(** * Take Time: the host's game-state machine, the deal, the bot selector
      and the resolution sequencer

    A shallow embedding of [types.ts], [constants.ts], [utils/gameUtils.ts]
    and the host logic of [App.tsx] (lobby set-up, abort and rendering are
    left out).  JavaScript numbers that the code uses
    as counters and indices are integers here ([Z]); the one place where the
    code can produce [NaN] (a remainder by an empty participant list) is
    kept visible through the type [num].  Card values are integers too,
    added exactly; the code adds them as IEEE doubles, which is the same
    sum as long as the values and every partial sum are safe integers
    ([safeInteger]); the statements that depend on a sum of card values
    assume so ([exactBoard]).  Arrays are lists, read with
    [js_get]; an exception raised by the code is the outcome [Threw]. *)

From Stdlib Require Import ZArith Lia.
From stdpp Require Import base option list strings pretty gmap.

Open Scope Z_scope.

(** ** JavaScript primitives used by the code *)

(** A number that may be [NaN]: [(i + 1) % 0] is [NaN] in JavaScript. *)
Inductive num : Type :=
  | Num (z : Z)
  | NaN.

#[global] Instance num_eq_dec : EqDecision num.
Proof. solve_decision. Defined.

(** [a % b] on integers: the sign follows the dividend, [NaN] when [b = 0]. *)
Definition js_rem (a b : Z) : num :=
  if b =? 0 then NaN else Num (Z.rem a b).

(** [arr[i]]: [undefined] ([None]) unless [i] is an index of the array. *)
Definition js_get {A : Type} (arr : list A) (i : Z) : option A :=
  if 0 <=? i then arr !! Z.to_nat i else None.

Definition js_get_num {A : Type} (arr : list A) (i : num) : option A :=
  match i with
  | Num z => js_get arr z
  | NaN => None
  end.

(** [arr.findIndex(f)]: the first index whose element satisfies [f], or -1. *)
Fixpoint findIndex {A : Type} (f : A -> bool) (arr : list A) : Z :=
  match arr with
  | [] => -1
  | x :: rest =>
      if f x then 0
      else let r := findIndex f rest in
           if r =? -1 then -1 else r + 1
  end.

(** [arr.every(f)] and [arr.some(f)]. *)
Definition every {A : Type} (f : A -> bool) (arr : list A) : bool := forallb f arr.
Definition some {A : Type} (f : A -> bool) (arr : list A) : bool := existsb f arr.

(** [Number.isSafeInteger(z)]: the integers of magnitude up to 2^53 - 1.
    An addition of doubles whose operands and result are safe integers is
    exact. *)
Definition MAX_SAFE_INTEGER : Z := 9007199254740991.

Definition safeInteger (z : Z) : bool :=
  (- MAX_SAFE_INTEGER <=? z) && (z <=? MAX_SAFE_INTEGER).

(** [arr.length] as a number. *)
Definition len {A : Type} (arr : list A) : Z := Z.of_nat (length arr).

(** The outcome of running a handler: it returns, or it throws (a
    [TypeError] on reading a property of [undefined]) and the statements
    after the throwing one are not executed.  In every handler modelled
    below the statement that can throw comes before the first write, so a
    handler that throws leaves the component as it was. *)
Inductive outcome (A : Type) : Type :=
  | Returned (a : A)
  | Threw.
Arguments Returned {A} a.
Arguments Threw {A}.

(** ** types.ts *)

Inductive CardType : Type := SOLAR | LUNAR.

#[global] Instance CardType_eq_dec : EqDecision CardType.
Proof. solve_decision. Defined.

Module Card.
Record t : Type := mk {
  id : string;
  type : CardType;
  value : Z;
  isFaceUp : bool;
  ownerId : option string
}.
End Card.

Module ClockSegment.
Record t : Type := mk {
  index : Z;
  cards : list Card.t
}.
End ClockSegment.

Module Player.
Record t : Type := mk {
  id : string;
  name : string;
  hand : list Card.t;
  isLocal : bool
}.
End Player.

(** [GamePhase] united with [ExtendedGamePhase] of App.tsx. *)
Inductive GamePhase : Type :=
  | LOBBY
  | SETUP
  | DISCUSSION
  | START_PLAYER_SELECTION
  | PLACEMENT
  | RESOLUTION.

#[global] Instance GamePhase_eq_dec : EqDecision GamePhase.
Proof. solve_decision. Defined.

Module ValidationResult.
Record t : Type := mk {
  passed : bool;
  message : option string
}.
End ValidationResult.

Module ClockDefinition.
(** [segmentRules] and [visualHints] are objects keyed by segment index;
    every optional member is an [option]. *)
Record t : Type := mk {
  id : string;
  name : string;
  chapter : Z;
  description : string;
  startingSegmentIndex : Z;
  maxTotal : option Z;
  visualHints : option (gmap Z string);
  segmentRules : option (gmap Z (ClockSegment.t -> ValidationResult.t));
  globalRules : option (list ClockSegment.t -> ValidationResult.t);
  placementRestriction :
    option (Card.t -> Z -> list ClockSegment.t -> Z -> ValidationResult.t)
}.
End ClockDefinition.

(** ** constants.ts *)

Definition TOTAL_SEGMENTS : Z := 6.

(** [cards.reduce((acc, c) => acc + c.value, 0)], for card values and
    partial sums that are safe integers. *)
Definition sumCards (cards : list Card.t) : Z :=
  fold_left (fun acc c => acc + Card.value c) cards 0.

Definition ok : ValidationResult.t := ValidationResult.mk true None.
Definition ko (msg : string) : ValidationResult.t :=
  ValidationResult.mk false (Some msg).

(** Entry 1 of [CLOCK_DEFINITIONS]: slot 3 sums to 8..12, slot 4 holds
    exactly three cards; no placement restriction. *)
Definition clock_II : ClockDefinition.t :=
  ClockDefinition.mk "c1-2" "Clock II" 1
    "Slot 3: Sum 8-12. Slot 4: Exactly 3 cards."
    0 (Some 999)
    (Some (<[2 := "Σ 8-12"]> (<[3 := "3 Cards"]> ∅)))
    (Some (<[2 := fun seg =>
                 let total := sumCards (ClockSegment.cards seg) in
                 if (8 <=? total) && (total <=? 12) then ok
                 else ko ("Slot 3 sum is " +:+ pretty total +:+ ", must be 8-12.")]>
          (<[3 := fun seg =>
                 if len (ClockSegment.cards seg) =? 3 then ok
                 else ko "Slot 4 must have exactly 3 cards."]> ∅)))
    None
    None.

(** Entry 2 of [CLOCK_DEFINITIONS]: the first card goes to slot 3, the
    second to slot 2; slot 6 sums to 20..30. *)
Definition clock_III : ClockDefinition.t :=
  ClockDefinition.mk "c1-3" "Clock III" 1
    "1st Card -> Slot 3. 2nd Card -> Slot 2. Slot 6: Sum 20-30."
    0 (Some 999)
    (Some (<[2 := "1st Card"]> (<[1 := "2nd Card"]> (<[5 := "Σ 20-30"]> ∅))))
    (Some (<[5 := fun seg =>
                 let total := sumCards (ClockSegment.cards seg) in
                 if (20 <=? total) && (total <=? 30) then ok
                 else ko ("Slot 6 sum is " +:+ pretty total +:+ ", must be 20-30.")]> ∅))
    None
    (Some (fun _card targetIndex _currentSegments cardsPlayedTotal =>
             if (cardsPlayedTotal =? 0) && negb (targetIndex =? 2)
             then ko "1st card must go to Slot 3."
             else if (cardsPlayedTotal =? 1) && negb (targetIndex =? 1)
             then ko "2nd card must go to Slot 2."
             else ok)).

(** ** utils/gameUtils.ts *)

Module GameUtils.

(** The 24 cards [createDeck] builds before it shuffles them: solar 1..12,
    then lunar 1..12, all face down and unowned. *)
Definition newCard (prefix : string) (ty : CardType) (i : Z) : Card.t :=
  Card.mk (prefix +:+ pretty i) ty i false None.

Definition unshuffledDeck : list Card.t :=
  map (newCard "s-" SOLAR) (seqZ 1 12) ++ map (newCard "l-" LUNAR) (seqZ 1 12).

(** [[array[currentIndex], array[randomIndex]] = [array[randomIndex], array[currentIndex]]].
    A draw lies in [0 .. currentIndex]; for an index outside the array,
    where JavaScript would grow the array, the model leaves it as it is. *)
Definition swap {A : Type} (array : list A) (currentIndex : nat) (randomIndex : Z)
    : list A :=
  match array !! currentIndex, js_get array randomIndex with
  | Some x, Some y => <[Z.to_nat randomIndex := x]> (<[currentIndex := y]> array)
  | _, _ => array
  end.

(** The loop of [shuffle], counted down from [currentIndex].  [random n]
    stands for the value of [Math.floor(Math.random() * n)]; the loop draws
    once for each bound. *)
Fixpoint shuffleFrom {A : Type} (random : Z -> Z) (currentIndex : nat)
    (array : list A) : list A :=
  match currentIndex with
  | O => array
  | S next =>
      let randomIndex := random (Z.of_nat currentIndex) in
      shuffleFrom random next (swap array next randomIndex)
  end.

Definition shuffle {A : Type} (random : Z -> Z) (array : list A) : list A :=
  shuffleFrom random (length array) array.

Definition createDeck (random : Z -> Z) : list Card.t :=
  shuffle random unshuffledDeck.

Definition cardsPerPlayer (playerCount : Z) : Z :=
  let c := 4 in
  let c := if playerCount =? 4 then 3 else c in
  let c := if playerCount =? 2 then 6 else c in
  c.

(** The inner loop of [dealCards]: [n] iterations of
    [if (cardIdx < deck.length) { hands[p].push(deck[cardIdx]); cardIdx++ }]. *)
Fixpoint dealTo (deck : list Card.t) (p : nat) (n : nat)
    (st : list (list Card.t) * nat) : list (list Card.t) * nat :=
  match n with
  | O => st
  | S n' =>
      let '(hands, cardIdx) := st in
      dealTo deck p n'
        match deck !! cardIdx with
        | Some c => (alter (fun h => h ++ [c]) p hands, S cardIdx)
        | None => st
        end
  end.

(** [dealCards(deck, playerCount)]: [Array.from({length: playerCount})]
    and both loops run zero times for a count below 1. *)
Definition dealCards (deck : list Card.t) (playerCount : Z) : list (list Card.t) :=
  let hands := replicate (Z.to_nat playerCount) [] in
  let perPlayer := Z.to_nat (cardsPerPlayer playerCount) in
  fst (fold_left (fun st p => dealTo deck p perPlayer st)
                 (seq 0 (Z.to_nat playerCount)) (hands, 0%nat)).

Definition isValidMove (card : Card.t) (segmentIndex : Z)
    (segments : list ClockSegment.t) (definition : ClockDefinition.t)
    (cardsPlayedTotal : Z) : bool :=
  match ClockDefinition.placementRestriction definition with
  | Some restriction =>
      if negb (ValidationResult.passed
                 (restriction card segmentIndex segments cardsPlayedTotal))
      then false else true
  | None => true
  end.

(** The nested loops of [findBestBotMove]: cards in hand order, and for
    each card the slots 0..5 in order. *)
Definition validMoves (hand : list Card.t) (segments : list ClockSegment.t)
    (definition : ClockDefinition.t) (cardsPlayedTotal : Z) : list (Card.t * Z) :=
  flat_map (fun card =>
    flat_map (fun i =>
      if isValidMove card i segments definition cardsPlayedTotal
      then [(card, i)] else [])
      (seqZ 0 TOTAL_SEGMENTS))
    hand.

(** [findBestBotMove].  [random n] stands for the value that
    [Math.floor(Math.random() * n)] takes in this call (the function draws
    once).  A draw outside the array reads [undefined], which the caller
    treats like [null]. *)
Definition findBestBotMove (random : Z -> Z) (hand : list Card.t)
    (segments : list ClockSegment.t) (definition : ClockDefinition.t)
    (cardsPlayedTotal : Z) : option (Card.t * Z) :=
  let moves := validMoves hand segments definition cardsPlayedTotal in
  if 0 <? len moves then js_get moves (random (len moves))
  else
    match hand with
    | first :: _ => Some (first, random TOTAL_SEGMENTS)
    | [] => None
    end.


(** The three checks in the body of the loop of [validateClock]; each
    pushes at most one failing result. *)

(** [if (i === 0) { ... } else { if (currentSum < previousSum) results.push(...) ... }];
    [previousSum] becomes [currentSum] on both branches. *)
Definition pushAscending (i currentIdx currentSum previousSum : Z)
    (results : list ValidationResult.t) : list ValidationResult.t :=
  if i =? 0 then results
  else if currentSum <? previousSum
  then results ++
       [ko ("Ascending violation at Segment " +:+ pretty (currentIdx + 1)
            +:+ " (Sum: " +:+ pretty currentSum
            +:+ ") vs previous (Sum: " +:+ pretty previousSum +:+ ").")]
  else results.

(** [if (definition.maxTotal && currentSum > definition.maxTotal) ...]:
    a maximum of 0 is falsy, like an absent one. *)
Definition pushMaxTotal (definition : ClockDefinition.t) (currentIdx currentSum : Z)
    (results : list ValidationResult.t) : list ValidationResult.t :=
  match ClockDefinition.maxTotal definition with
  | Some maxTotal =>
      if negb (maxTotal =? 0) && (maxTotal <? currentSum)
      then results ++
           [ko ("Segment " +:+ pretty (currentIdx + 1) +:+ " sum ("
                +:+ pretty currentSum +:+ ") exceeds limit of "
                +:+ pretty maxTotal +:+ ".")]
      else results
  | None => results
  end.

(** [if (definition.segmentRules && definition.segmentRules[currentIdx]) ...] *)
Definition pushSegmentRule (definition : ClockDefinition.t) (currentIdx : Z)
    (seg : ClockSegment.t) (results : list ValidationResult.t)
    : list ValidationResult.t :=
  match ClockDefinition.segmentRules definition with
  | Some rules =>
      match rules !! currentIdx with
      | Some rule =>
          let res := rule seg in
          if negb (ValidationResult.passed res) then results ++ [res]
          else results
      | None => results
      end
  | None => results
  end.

_Task instructions_
Provide every line from the material that contains the word "draws".

_Your response_
    stands for the value of [Math.floor(Math.random() * n)]; the loop draws
    [Math.floor(Math.random() * n)] takes in this call (the function draws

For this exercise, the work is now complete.